L'Ecole Internationale, à sa fondation, a adopté les deux langues officielles de la S. d. N. , l'anglais et le français. Ce sont ses langues d'usage, obligatoirement enseignées dès l'âge de six ans et indifféremment employées dans l'école. Deux enseignements parallèles complets se poursuivent côte à côte, l'un en anglais, l'autre en français. Un élève suffisamment bilingue peut être, pour certains enseignements, à cheval sur les deux sections. C'est une organisation compliquée et délicate qu'il n'est pas de mon propos d'exposer ici.
Mais je voudrais insister sur le rôle que joue le bilinguisme partiel, parfois total, dans la formation d'un état d'esprit international. On a peut-être remarqué que certains témoignages cités n'étaient pas de la langue impliquée par la nationalité du correspondant. Il n'y à pas eu de traduction. Certains de nos élèves américains ou anglais écrivent et parlent couramment le français; beaucoup de ceux de langue française pratiquent l'anglais avec aisance sans avoir jamais été en pays de langue anglaise. Ceux des autres nationalités ont pour leurs études, adopté une langue dominante, soit l'anglais, soit le français.

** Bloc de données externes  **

(** Two integers with the same numeral are equal. *)
Lemma FormatInt_inj a b : FormatInt a = FormatInt b -> a = b.
Proof.
  unfold FormatInt. intros H.
  apply (f_equal NilZero.int_of_string) in H.
  destruct (to_int_proper a) as [? ?], (to_int_proper b) as [? ?].
  rewrite !NilZero.isi in H by assumption.
  injection H as H. rewrite <- (DecimalZ.of_to a), <- (DecimalZ.of_to b).
  congruence.
Qed.

Lemma FormatInt_nonempty z : FormatInt z <> "".
Proof.
  unfold FormatInt. destruct (to_int_proper z) as [Hp Hn].
  destruct (Z.to_int z) as [d|d]; simpl; [|discriminate].
  destruct d; simpl; try discriminate.
Qed.

Lemma FormatInt_no_byte a z : numeral_byte a = false -> occurs a (FormatInt z) = false.
Proof. intros. apply numeral_occurs; auto using FormatInt_numeral. Qed.

Lemma FormatInt_not_random z : FormatInt z <> "random".
Proof.
  intros H. pose proof (FormatInt_numeral z) as Hn. rewrite H in Hn. discriminate.
Qed.

(** ** The fill loop *)

Lemma collect_from {A} (filled rest yielded : list A) :
  length rest = length yielded ->
  collect (filled ++ rest) (length filled) yielded = Some (filled ++ yielded).
Proof.
  revert filled rest. induction yielded as [|x ys IH]; intros filled rest Hlen.
  - destruct rest; [reflexivity|discriminate].
  - destruct rest as [|y rest]; [discriminate|]. simpl in Hlen.
    simpl. rewrite decide_True by (rewrite length_app; simpl; lia).
    replace (<[length filled:=x]> (filled ++ y :: rest))
      with ((filled ++ [x]) ++ rest).
    + replace (S (length filled)) with (length (filled ++ [x]))
        by (rewrite length_app; simpl; lia).
      rewrite IH by lia. rewrite <- app_assoc. reflexivity.
    + rewrite <- app_assoc. simpl. symmetry.
      rewrite insert_app_r_alt by lia.
      rewrite Nat.sub_diag. reflexivity.
Qed.

(** A slice made as long as the map is filled with what the range yields,
    in that order, and the loop never indexes out of range. *)
Lemma collect_all {A} (zero : A) (yielded : list A) :
  collect (replicate (length yielded) zero) 0%nat yielded = Some yielded.
Proof.
  apply (collect_from [] (replicate (length yielded) zero) yielded).
  apply length_replicate.
Qed.

(** ** What [post] does to the store and to the response *)

Lemma ID_created rt r : ID (created rt r) = FormatInt (UnixNano rt).
Proof. reflexivity. Qed.

(** Whatever the request and whatever was written before, [post] inserts. *)
Lemma post_store rt h w r :
  store (fst (post rt h w r)) = <[newID rt := created rt r]> (store h).
Proof.
  unfold post, created. destruct (Unmarshal (Body r) zero_coaster) as [c e].
  reflexivity.
Qed.

Lemma post_response_accepted rt h w r c :
  Get (ReqHeader r) "content-type" = "application/json" ->
  BodyErr r = None ->
  Unmarshal (Body r) zero_coaster = (c, None) ->
  snd (post rt h w r) = w.
Proof.
  intros Hct Hread Hdec. unfold post. rewrite Hct, Hread, Hdec. reflexivity.
Qed.

Lemma post_response_rejected rt h w r c e :
  Get (ReqHeader r) "content-type" = "application/json" ->
  BodyErr r = None ->
  Unmarshal (Body r) zero_coaster = (c, Some e) ->
  snd (post rt h w r) = (w |> WriteHeader StatusBadRequest |> Write (ErrorText e)).
Proof.
  intros Hct Hread Hdec. unfold post. rewrite Hct, Hread, Hdec. reflexivity.
Qed.

Lemma post_response_media_type rt h r :
  Get (ReqHeader r) "content-type" <> "application/json" ->
  BodyErr r = None ->
  response_status (snd (post rt h fresh r)) = StatusUnsupportedMediaType.
Proof.
  intros Hct Hread. unfold post. rewrite Hread.
  destruct (String.eqb_spec (Get (ReqHeader r) "content-type") "application/json");
    [contradiction|].
  destruct (Unmarshal (Body r) zero_coaster) as [c [e|]]; reflexivity.
Qed.

(** Only [POST] changes the store, and it changes it by one insertion. *)
Lemma coasters_store rt h w r h' w' :
  coasters rt h w r = Some (h', w') ->
  h' = h \/ store h' = <[newID rt := created rt r]> (store h).
Proof.
  unfold coasters. destruct (String.eqb (Method r) "GET").
  - destruct (get rt h w r); simpl; [|discriminate]. intros [= <- _]. now left.
  - destruct (String.eqb (Method r) "POST").
    + intros [= H]. right. rewrite <- (post_store rt h w r).
      destruct (post rt h w r); simpl in *. congruence.
    + intros [= <- _]. now left.
Qed.

(** Every record of a reachable store was put there by a creation, and is
    stored under its own identifier. *)
Lemma reachable_created h :
  reachable h ->
  forall k c, store h !! k = Some c ->
    exists rt r, c = created rt r /\ k = newID rt.
Proof.
  induction 1 as [|rt h w r h' w' Hreach IH Hstep]; intros k c Hk.
  - simpl in Hk. rewrite lookup_empty in Hk. discriminate.
  - destruct (coasters_store _ _ _ _ _ _ Hstep) as [->|Hst]; [eauto|].
    rewrite Hst in Hk. destruct (decide (newID rt = k)) as [<-|Hne].
    + rewrite lookup_insert_eq in Hk. injection Hk as <-. eauto.
    + rewrite lookup_insert_ne in Hk by assumption. eauto.
Qed.

Lemma reachable_numeral h k :
  reachable h -> is_Some (store h !! k) -> numeral k = true.
Proof.
  intros Hreach [c Hk].
  destruct (reachable_created h Hreach k c Hk) as (rt & r & _ & ->).
  apply FormatInt_numeral.
Qed.

Lemma posts_reachable h run : reachable h -> reachable (posts h run).
Proof.
  revert h. induction run as [|[rt r] run IH]; intros h Hreach; simpl; [assumption|].
  apply IH. destruct (post rt h fresh r) as [h' w'] eqn:Hpost.
  apply (reachable_coasters rt h fresh
           {| Method := "POST"; ReqURL := ReqURL r; ReqHeader := ReqHeader r;
              Body := Body r; BodyErr := BodyErr r; Credentials := Credentials r |}
           h' w' Hreach).
  unfold coasters. simpl. rewrite <- Hpost. reflexivity.
Qed.

(** Creations at readings different from those of the store's identifiers,
    and different from each other, all stay in the store. *)
Lemma posts_distinct_readings run : forall h,
  NoDup (readings run) ->
  (forall t, t ∈ readings run -> store h !! FormatInt t = None) ->
  size (store (posts h run)) = (size (store h) + length run)%nat /\
  (forall k c, store h !! k = Some c -> store (posts h run) !! k = Some c) /\
  (forall rt r, (rt, r) ∈ run ->
     store (posts h run) !! newID rt = Some (created rt r)).
Proof.
  induction run as [|[rt r] run IH]; intros h Hnd Hfree; simpl.
  - split; [lia|]. split; [auto|]. intros rt r Hin. inversion Hin.
  - simpl in Hnd. apply NoDup_cons in Hnd as [Hnotin Hnd].
    assert (Hnew : store h !! newID rt = None) by (apply Hfree; left).
    destruct (IH (fst (post rt h fresh r)) Hnd) as (Hsize & Hkeep & Hall).
    { intros t Ht. rewrite post_store.
      rewrite lookup_insert_ne; [apply Hfree; now right|].
      intros Heq. apply FormatInt_inj in Heq. congruence. }
    rewrite post_store in Hsize, Hkeep.
    rewrite map_size_insert_None in Hsize by assumption.
    split; [lia|]. split.
    + intros k c Hk. apply Hkeep. rewrite lookup_insert_ne; [assumption|].
      intros <-. congruence.
    + intros rt' r' Hin. apply elem_of_cons in Hin as [[= -> ->]|Hin].
      * apply Hkeep. apply lookup_insert_eq.
      * apply Hall, Hin.
Qed.

(** ** What [getCoaster] does with the URL *)

Lemma Split_coasters id :
  occurs "/" id = false ->
  Split ("/coasters/" +:+ id) "/" = [""; "coasters"; id].
Proof.
  intros Hid.
  change ("/coasters/" +:+ id) with (String "/" ("coasters" +:+ String "/" id)).
  cbn [Split]. rewrite Ascii.eqb_refl.
  rewrite Split_first by reflexivity. rewrite Split_whole by assumption.
  reflexivity.
Qed.

Lemma numeral_app s t : numeral (s +:+ t) = numeral s && numeral t.
Proof.
  induction s as [|a s IH]; simpl; [reflexivity|].
  rewrite IH. apply andb_assoc.
Qed.

(** A stored record is served as JSON under its identifier. *)
Lemma getCoaster_found rt h w r id c :
  URL_String (ReqURL r) = "/coasters/" +:+ id ->
  occurs "/" id = false ->
  id <> "random" ->
  store h !! id = Some c ->
  getCoaster rt h w r =
    Some (w |> HeaderAdd "content-type" "application/json"
            |> WriteHeader StatusOK
            |> Write (JsonText (encode c))).
Proof.
  intros Hurl Hslash Hrandom Hc. unfold getCoaster.
  rewrite Hurl, Split_coasters by assumption. simpl.
  destruct (String.eqb_spec id "random"); [contradiction|].
  rewrite Hc. reflexivity.
Qed.

(** An identifier that is not a key of the store is answered 404, with the
    last piece of the URL named in the message. *)
Lemma getCoaster_missing rt h w r id :
  URL_String (ReqURL r) = "/coasters/" +:+ id ->
  occurs "/" id = false ->
  id <> "random" ->
  store h !! id = None ->
  getCoaster rt h w r =
    Some (w |> WriteHeader StatusNotFound
            |> Write (Text ("No content found for ID, '" +:+ id +:+ "'"))).
Proof.
  intros Hurl Hslash Hrandom Hc. unfold getCoaster.
  rewrite Hurl, Split_coasters by assumption. simpl.
  destruct (String.eqb_spec id "random"); [contradiction|].
  rewrite Hc. reflexivity.
Qed.

(** A URL with more than two slashes is answered 404 before any lookup. *)
Lemma getCoaster_shape rt h w r id :
  URL_String (ReqURL r) = "/coasters/" +:+ id ->
  occurs "/" id = true ->
  getCoaster rt h w r =
    Some (w |> WriteHeader StatusNotFound
            |> Write (Text "The url that you request is not found")).
Proof.
  intros Hurl Hslash. unfold getCoaster. rewrite Hurl.
  change ("/coasters/" +:+ id) with (String "/" ("coasters" +:+ String "/" id)).
  cbn [Split]. rewrite Ascii.eqb_refl, Split_first by reflexivity.
  pose proof (Split_length id "/" Hslash) as Hlen.
  destruct (Z.eqb_spec (len ("" :: "coasters" :: Split id "/")) 3) as [H3|]; [|reflexivity].
  unfold len in H3. simpl in H3. lia.
Qed.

L'enseignement bilingue, commencé très tôt, toujours donné par des professeurs enseignant leur langue maternelle, avec qui, hors de classe, on peut causer, la présence de camarades de l'autre langue, avec qui il faut "se débrouiller", tout cela donne des résultats assez rapides, pourvu que le séjour de l'enfant à l'Ecole soit de plus d'une année.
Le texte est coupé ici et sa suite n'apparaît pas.